(* ===== verification/Serving.v ===== *)
(** * Serving and shutting down ([cmd/selatpayd/api.go], [cmd/selatpayd/dashboard.go], [cmd/mockidrbank/main.go])

    The three HTTP servers of the repository share one shape: a goroutine serves
    and reports on a channel of capacity one, the caller selects between the end of
    its context and that report, and on the former shuts the server down and waits
    for the report.  The deferred calls that close the database pool and the Redis
    client once the caller has returned are not part of this. *)

From S2P Require Import Prelude.

Definition ErrServerClosed : err := ErrSentinel "http: Server closed".

(** Where the caller is; [MReturned] carries what it returns. *)
Inductive main_pc := MSelect | MShutdown | MReceive | MReturned (r : option err).

(** [sv_serving]: the goroutine is inside [ListenAndServe]; [sv_chan]: the report
    in the channel; [sv_done]: the context has ended; [sv_closed]: [Shutdown] has
    been called. *)
Record Serving := mkServing {
  sv_serving : bool; sv_chan : option (option err); sv_done : bool; sv_closed : bool; sv_main : main_pc
}.

Definition serving_init : Serving := mkServing true None false false MSelect.

(** What the goroutine reports of the error [ListenAndServe] returned. *)
Definition report (e : err) : option err := if errors_is ErrServerClosed e then None else Some e.

Section serving.
(** Whether an error of [Shutdown] is returned (the API) or dropped (the dashboard
    and the bank). *)
Context (strict : bool).

(** Steps of the program.  [ListenAndServe] returns [ErrServerClosed] once the
    server is shut down; [Shutdown] returns nil, or an error when the requests in
    flight outlast its deadline. *)
Inductive serving_step : Serving -> Serving -> Prop :=
  | g_closed c d m : serving_step (mkServing true c d true m) (mkServing false (Some (report ErrServerClosed)) d true m)
  | m_done v c b : serving_step (mkServing v c true b MSelect) (mkServing v c true true MShutdown)
  | m_report v r d b : serving_step (mkServing v (Some r) d b MSelect) (mkServing v None d b (MReturned r))
  | m_shutdown v c d b : serving_step (mkServing v c d b MShutdown) (mkServing v c d b MReceive)
  | m_shutdown_err v c d b e :
      serving_step (mkServing v c d b MShutdown) (mkServing v c d b (if strict then MReturned (Some e) else MReceive))
  | m_receive v r d b : serving_step (mkServing v (Some r) d b MReceive) (mkServing v None d b (MReturned r)).

(** What happens to it: the context ends, or serving fails. *)
Inductive serving_event : Serving -> Serving -> Prop :=
  | e_done v c d b m : serving_event (mkServing v c d b m) (mkServing v c true b m)
  | e_failed c d b m e : errors_is ErrServerClosed e = false ->
      serving_event (mkServing true c d b m) (mkServing false (Some (report e)) d b m).

Definition serving_run : Serving -> Serving -> Prop := rtc (fun x y => serving_step x y \/ serving_event x y).

(** The goroutine reports once, and the caller takes the report once. *)
Record serving_ok (x : Serving) : Prop := {
  so_chan : sv_serving x = true -> sv_chan x = None;
  so_report : sv_serving x = false -> sv_chan x = None -> exists r, sv_main x = MReturned r;
  so_closed : match sv_main x with MShutdown | MReceive => sv_closed x = true | _ => True end
}.

Lemma serving_ok_run x : serving_run serving_init x -> serving_ok x.
Proof.
  intros Hr. assert (H0 : serving_ok serving_init) by by split. revert H0. induction Hr as [|x y z Hs _ IH]; [done|].
  intros [Hc Hrep Hcl]. apply IH. clear IH.
  destruct Hs as [Hs|Hs]; destruct Hs; cbn in *; (split; cbn; [naive_solver|intros Hv Hn|]); try done; eauto.
  all: try (destruct (Hrep Hv Hn); done). all: destruct strict; eauto; by destruct (Hrep Hv Hn).
Qed.

(** Steps left until the caller returns. *)
Definition serving_measure (x : Serving) : nat :=
  (if sv_serving x then 1 else 0) + match sv_main x with MSelect => 3 | MShutdown => 2 | MReceive => 1 | MReturned _ => 0 end.

Lemma serving_step_measure x y : serving_step x y -> (serving_measure y < serving_measure x)%nat.
Proof. intros Hs. destruct Hs; unfold serving_measure; cbn; try lia. destruct strict; lia. Qed.

Lemma serving_steps_measure n x y : nsteps serving_step n x y -> (n + serving_measure y <= serving_measure x)%nat.
Proof. induction 1 as [|n x y z Hs _ IH]; [lia|]. apply serving_step_measure in Hs. lia. Qed.

Lemma serving_progress x :
  serving_ok x -> sv_done x = true -> (exists r, sv_main x = MReturned r) \/ exists y, serving_step x y.
Proof.
  intros [Hc Hrep Hcl] Hd. destruct x as [v c d b m]. cbn in *. subst d. destruct m as [| | |r].
  - right. eexists. apply m_done.
  - right. eexists. apply m_shutdown.
  - right. subst b. destruct v; [rewrite Hc by done; eexists; apply g_closed|].
    destruct c as [r|]; [eexists; apply m_receive|]. by destruct (Hrep eq_refl eq_refl).
  - left. eauto.
Qed.

(** C34: Shutting down always ends: once its context has ended, a server of the
    repository, wherever it is, returns after at most four of its own steps,
    whatever it was doing and whether or not serving failed meanwhile; it is never
    stuck waiting for the report of its goroutine. *)
Theorem serving_stops x :
  serving_run serving_init x -> sv_done x = true ->
  (exists y r, rtc serving_step x y /\ sv_main y = MReturned r) /\
  (forall y, rtc serving_step x y -> (exists r, sv_main y = MReturned r) \/ exists z, serving_step y z) /\
  (forall n y, nsteps serving_step n x y -> (n <= 4)%nat).
Proof.
  intros Hr Hd.
  assert (Hok : forall y, rtc serving_step x y -> serving_ok y /\ sv_done y = true).
  { intros y Hy. split.
    - apply serving_ok_run. etrans; [exact Hr|]. eapply rtc_subrel; [|exact Hy]. intros a b Hs. by left.
    - revert Hd. clear Hr. induction Hy as [|a b c Hs _ IH]; [done|]. intros Ha. apply IH. by destruct Hs. }
  split_and!.
  - clear Hr. assert (Hn : exists n, (serving_measure x <= n)%nat) by by exists (serving_measure x). destruct Hn as [n Hn].
    revert x Hd Hok Hn. induction n as [|n IH]; intros x Hd Hok Hn.
    all: destruct (serving_progress x) as [[r Hm]|[y Hy]]; [apply Hok; reflexivity|done|exists x, r; by split; [apply rtc_refl|]|].
    all: pose proof (serving_step_measure x y Hy); try lia.
    destruct (IH y) as (z & r & Hz & Hm); [by apply Hok, rtc_once| |lia|].
    + intros z Hz. apply Hok. by eapply rtc_l.
    + exists z, r. split; [by eapply rtc_l|done].
  - intros y Hy. by apply serving_progress; apply Hok.
  - intros n y Hn. apply serving_steps_measure in Hn.
    unfold serving_measure in Hn. destruct (sv_serving x), (sv_main x), (sv_serving y), (sv_main y); lia.
Qed.
End serving.

(** ** The three servers *)

(** [runAPI] returns an error of [Shutdown]; [runDashboard] and the bank's [main]
    drop it and wait for the report. *)
Definition api_serving : Serving -> Serving -> Prop := serving_step true.
Definition dashboard_serving : Serving -> Serving -> Prop := serving_step false.
Definition bank_serving : Serving -> Serving -> Prop := serving_step false.

(** ** Exit status *)

(** [main] of the bank. *)
Definition bank_exit (r : option err) : Z := match r with None => 0 | Some _ => 1 end.

(** A server that is asked to stop while it serves, with no request outlasting the
    deadline, returns no error. *)
Lemma clean_stop strict : exists x, rtc (serving_step strict) (mkServing true None true false MSelect) x /\ sv_main x = MReturned None.
Proof.
  eexists. split; [|shelve].
  eapply rtc_l; [apply m_done|]. eapply rtc_l; [apply m_shutdown|]. eapply rtc_l; [apply g_closed|]. eapply rtc_l; [apply m_receive|].
  apply rtc_refl.
  Unshelve. reflexivity.
Qed.

Lemma serving_stops_witness : exists y r, rtc (serving_step true) (mkServing true None true false MSelect) y /\ sv_main y = MReturned r.
Proof.
  apply (serving_stops true (mkServing true None true false MSelect)); [|reflexivity].
  apply rtc_once. right. apply e_done.
Defined.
* * *
» **ABOUT THIS EXERCISE**
Emit only the final stretch of the records: the line containing "End serving." through the end, each line exactly as it stands.

» **EXERCISE SOLUTION**
End serving.

(** ** The three servers *)

(** [runAPI] returns an error of [Shutdown]; [runDashboard] and the bank's [main]
    drop it and wait for the report. *)
Definition api_serving : Serving -> Serving -> Prop := serving_step true.
Definition dashboard_serving : Serving -> Serving -> Prop := serving_step false.
Definition bank_serving : Serving -> Serving -> Prop := serving_step false.

(** ** Exit status *)

(** [main] of the bank. *)
Definition bank_exit (r : option err) : Z := match r with None => 0 | Some _ => 1 end.

(** A server that is asked to stop while it serves, with no request outlasting the
    deadline, returns no error. *)
Lemma clean_stop strict : exists x, rtc (serving_step strict) (mkServing true None true false MSelect) x /\ sv_main x = MReturned None.
Proof.
  eexists. split; [|shelve].
  eapply rtc_l; [apply m_done|]. eapply rtc_l; [apply m_shutdown|]. eapply rtc_l; [apply g_closed|]. eapply rtc_l; [apply m_receive|].
  apply rtc_refl.
  Unshelve. reflexivity.
Qed.

Lemma serving_stops_witness : exists y r, rtc (serving_step true) (mkServing true None true false MSelect) y /\ sv_main y = MReturned r.
Proof.
  apply (serving_stops true (mkServing true None true false MSelect)); [|reflexivity].
  apply rtc_once. right. apply e_done.
Defined.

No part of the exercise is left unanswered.